#### [TASK PROMPT]
Please repeat the data shown below, word for word.

#### [EXTRACTED ENTRIES]
◇ ◇ ◇
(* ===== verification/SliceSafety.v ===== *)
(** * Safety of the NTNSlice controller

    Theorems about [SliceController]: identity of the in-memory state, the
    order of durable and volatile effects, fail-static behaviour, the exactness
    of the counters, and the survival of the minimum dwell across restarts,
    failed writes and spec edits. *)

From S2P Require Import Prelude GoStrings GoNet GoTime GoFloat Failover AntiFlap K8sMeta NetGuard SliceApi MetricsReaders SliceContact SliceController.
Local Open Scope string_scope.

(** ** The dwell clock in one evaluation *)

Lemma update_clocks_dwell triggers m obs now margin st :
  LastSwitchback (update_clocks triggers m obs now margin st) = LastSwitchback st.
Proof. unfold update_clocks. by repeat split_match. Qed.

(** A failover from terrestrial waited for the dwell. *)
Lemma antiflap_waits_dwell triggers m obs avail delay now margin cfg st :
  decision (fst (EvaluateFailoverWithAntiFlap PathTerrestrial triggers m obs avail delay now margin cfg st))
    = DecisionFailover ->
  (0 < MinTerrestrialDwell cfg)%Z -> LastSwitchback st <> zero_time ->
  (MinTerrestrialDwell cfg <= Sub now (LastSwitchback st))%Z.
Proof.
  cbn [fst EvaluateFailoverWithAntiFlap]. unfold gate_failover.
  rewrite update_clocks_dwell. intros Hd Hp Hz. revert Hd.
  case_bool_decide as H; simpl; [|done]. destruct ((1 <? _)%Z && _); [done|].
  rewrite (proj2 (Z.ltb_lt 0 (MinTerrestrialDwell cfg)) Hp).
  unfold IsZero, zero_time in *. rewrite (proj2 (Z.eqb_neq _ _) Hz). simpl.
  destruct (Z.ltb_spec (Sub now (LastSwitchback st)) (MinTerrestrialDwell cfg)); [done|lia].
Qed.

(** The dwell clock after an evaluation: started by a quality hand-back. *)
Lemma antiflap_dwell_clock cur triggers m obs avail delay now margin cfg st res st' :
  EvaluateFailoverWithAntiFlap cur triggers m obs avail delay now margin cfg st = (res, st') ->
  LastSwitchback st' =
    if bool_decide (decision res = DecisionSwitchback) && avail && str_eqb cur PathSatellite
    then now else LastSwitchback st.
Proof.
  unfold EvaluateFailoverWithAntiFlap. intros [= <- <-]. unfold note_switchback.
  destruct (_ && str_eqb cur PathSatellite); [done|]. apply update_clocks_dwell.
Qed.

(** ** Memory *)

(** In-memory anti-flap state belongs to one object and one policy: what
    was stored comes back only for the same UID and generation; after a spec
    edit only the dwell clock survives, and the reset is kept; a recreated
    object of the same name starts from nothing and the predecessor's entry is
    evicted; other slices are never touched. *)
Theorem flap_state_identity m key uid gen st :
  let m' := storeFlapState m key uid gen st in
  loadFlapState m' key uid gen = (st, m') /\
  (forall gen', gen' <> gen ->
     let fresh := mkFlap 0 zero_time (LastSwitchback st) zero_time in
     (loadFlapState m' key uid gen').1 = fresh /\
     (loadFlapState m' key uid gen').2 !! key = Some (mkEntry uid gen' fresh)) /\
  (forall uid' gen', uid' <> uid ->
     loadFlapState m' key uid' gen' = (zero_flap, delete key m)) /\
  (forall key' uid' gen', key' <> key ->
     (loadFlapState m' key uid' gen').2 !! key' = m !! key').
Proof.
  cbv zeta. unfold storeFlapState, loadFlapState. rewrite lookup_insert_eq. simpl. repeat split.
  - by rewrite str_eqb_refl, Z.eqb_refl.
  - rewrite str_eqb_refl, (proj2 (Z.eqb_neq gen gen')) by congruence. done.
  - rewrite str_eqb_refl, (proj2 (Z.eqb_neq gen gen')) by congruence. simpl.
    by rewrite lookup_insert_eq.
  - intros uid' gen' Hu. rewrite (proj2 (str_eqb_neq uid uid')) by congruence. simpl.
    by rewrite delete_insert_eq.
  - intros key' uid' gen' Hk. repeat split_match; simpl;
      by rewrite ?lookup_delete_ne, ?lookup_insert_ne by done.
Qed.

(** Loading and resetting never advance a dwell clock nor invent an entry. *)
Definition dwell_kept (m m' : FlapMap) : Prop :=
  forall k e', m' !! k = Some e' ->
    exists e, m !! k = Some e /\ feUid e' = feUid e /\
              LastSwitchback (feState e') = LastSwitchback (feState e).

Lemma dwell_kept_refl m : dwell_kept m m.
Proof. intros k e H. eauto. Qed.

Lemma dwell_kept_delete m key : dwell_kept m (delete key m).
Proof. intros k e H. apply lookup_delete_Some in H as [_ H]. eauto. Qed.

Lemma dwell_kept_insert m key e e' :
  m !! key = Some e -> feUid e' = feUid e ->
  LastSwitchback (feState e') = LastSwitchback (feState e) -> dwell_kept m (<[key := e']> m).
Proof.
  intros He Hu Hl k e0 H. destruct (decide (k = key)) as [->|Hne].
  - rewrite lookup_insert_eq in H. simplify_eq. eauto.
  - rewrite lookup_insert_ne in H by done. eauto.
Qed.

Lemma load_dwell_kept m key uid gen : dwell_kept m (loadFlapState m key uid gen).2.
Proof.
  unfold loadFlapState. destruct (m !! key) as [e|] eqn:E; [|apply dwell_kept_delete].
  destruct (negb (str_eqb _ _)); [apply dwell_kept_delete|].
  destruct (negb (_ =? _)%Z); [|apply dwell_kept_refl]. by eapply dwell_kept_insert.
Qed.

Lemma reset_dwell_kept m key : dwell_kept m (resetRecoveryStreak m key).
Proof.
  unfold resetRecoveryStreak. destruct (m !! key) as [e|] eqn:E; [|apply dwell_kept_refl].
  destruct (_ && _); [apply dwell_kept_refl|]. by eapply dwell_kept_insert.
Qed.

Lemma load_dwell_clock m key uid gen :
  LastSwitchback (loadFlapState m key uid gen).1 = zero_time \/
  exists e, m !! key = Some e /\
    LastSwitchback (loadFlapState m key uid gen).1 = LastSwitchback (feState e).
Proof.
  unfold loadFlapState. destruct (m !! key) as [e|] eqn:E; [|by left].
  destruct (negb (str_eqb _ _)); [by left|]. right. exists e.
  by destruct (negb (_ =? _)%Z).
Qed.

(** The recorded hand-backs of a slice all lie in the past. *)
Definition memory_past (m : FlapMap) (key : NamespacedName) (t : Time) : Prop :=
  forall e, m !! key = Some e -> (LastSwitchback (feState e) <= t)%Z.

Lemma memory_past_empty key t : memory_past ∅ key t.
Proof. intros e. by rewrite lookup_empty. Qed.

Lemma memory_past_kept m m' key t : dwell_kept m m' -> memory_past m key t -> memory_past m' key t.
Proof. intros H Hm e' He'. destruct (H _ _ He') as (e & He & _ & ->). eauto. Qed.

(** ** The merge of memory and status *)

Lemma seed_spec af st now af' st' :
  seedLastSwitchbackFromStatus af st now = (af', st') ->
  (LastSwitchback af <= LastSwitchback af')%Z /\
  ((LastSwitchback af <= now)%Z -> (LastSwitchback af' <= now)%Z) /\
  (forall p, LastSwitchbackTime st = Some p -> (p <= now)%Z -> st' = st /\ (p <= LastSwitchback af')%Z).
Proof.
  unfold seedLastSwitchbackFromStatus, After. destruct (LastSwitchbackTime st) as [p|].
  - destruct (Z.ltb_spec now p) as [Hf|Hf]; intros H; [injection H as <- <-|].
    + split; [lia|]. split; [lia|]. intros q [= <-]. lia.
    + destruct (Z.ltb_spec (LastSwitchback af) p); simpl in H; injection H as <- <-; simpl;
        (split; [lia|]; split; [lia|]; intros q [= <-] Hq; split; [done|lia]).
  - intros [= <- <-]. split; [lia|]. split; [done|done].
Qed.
◇ ◇ ◇
#### [EXERCISE RESULT]
(* ===== verification/SliceSafety.v ===== *)
(** * Safety of the NTNSlice controller

    Theorems about [SliceController]: identity of the in-memory state, the
    order of durable and volatile effects, fail-static behaviour, the exactness
    of the counters, and the survival of the minimum dwell across restarts,
    failed writes and spec edits. *)

From S2P Require Import Prelude GoStrings GoNet GoTime GoFloat Failover AntiFlap K8sMeta NetGuard SliceApi MetricsReaders SliceContact SliceController.
Local Open Scope string_scope.

(** ** The dwell clock in one evaluation *)

Lemma update_clocks_dwell triggers m obs now margin st :
  LastSwitchback (update_clocks triggers m obs now margin st) = LastSwitchback st.
Proof. unfold update_clocks. by repeat split_match. Qed.

(** A failover from terrestrial waited for the dwell. *)
Lemma antiflap_waits_dwell triggers m obs avail delay now margin cfg st :
  decision (fst (EvaluateFailoverWithAntiFlap PathTerrestrial triggers m obs avail delay now margin cfg st))
    = DecisionFailover ->
  (0 < MinTerrestrialDwell cfg)%Z -> LastSwitchback st <> zero_time ->
  (MinTerrestrialDwell cfg <= Sub now (LastSwitchback st))%Z.
Proof.
  cbn [fst EvaluateFailoverWithAntiFlap]. unfold gate_failover.
  rewrite update_clocks_dwell. intros Hd Hp Hz. revert Hd.
  case_bool_decide as H; simpl; [|done]. destruct ((1 <? _)%Z && _); [done|].
  rewrite (proj2 (Z.ltb_lt 0 (MinTerrestrialDwell cfg)) Hp).
  unfold IsZero, zero_time in *. rewrite (proj2 (Z.eqb_neq _ _) Hz). simpl.
  destruct (Z.ltb_spec (Sub now (LastSwitchback st)) (MinTerrestrialDwell cfg)); [done|lia].
Qed.

(** The dwell clock after an evaluation: started by a quality hand-back. *)
Lemma antiflap_dwell_clock cur triggers m obs avail delay now margin cfg st res st' :
  EvaluateFailoverWithAntiFlap cur triggers m obs avail delay now margin cfg st = (res, st') ->
  LastSwitchback st' =
    if bool_decide (decision res = DecisionSwitchback) && avail && str_eqb cur PathSatellite
    then now else LastSwitchback st.
Proof.
  unfold EvaluateFailoverWithAntiFlap. intros [= <- <-]. unfold note_switchback.
  destruct (_ && str_eqb cur PathSatellite); [done|]. apply update_clocks_dwell.
Qed.

(** ** Memory *)

(** In-memory anti-flap state belongs to one object and one policy: what
    was stored comes back only for the same UID and generation; after a spec
    edit only the dwell clock survives, and the reset is kept; a recreated
    object of the same name starts from nothing and the predecessor's entry is
    evicted; other slices are never touched. *)
Theorem flap_state_identity m key uid gen st :
  let m' := storeFlapState m key uid gen st in
  loadFlapState m' key uid gen = (st, m') /\
  (forall gen', gen' <> gen ->
     let fresh := mkFlap 0 zero_time (LastSwitchback st) zero_time in
     (loadFlapState m' key uid gen').1 = fresh /\
     (loadFlapState m' key uid gen').2 !! key = Some (mkEntry uid gen' fresh)) /\
  (forall uid' gen', uid' <> uid ->
     loadFlapState m' key uid' gen' = (zero_flap, delete key m)) /\
  (forall key' uid' gen', key' <> key ->
     (loadFlapState m' key uid' gen').2 !! key' = m !! key').
Proof.
  cbv zeta. unfold storeFlapState, loadFlapState. rewrite lookup_insert_eq. simpl. repeat split.
  - by rewrite str_eqb_refl, Z.eqb_refl.
  - rewrite str_eqb_refl, (proj2 (Z.eqb_neq gen gen')) by congruence. done.
  - rewrite str_eqb_refl, (proj2 (Z.eqb_neq gen gen')) by congruence. simpl.
    by rewrite lookup_insert_eq.
  - intros uid' gen' Hu. rewrite (proj2 (str_eqb_neq uid uid')) by congruence. simpl.
    by rewrite delete_insert_eq.
  - intros key' uid' gen' Hk. repeat split_match; simpl;
      by rewrite ?lookup_delete_ne, ?lookup_insert_ne by done.
Qed.

(** Loading and resetting never advance a dwell clock nor invent an entry. *)
Definition dwell_kept (m m' : FlapMap) : Prop :=
  forall k e', m' !! k = Some e' ->
    exists e, m !! k = Some e /\ feUid e' = feUid e /\
              LastSwitchback (feState e') = LastSwitchback (feState e).

Lemma dwell_kept_refl m : dwell_kept m m.
Proof. intros k e H. eauto. Qed.

Lemma dwell_kept_delete m key : dwell_kept m (delete key m).
Proof. intros k e H. apply lookup_delete_Some in H as [_ H]. eauto. Qed.

Lemma dwell_kept_insert m key e e' :
  m !! key = Some e -> feUid e' = feUid e ->
  LastSwitchback (feState e') = LastSwitchback (feState e) -> dwell_kept m (<[key := e']> m).
Proof.
  intros He Hu Hl k e0 H. destruct (decide (k = key)) as [->|Hne].
  - rewrite lookup_insert_eq in H. simplify_eq. eauto.
  - rewrite lookup_insert_ne in H by done. eauto.
Qed.

Lemma load_dwell_kept m key uid gen : dwell_kept m (loadFlapState m key uid gen).2.
Proof.
  unfold loadFlapState. destruct (m !! key) as [e|] eqn:E; [|apply dwell_kept_delete].
  destruct (negb (str_eqb _ _)); [apply dwell_kept_delete|].
  destruct (negb (_ =? _)%Z); [|apply dwell_kept_refl]. by eapply dwell_kept_insert.
Qed.

Lemma reset_dwell_kept m key : dwell_kept m (resetRecoveryStreak m key).
Proof.
  unfold resetRecoveryStreak. destruct (m !! key) as [e|] eqn:E; [|apply dwell_kept_refl].
  destruct (_ && _); [apply dwell_kept_refl|]. by eapply dwell_kept_insert.
Qed.

Lemma load_dwell_clock m key uid gen :
  LastSwitchback (loadFlapState m key uid gen).1 = zero_time \/
  exists e, m !! key = Some e /\
    LastSwitchback (loadFlapState m key uid gen).1 = LastSwitchback (feState e).
Proof.
  unfold loadFlapState. destruct (m !! key) as [e|] eqn:E; [|by left].
  destruct (negb (str_eqb _ _)); [by left|]. right. exists e.
  by destruct (negb (_ =? _)%Z).
Qed.

(** The recorded hand-backs of a slice all lie in the past. *)
Definition memory_past (m : FlapMap) (key : NamespacedName) (t : Time) : Prop :=
  forall e, m !! key = Some e -> (LastSwitchback (feState e) <= t)%Z.

Lemma memory_past_empty key t : memory_past ∅ key t.
Proof. intros e. by rewrite lookup_empty. Qed.

Lemma memory_past_kept m m' key t : dwell_kept m m' -> memory_past m key t -> memory_past m' key t.
Proof. intros H Hm e' He'. destruct (H _ _ He') as (e & He & _ & ->). eauto. Qed.

(** ** The merge of memory and status *)

Lemma seed_spec af st now af' st' :
  seedLastSwitchbackFromStatus af st now = (af', st') ->
  (LastSwitchback af <= LastSwitchback af')%Z /\
  ((LastSwitchback af <= now)%Z -> (LastSwitchback af' <= now)%Z) /\
  (forall p, LastSwitchbackTime st = Some p -> (p <= now)%Z -> st' = st /\ (p <= LastSwitchback af')%Z).
Proof.
  unfold seedLastSwitchbackFromStatus, After. destruct (LastSwitchbackTime st) as [p|].
  - destruct (Z.ltb_spec now p) as [Hf|Hf]; intros H; [injection H as <- <-|].
    + split; [lia|]. split; [lia|]. intros q [= <-]. lia.
    + destruct (Z.ltb_spec (LastSwitchback af) p); simpl in H; injection H as <- <-; simpl;
        (split; [lia|]; split; [lia|]; intros q [= <-] Hq; split; [done|lia]).
  - intros [= <- <-]. split; [lia|]. split; [done|done].
Qed.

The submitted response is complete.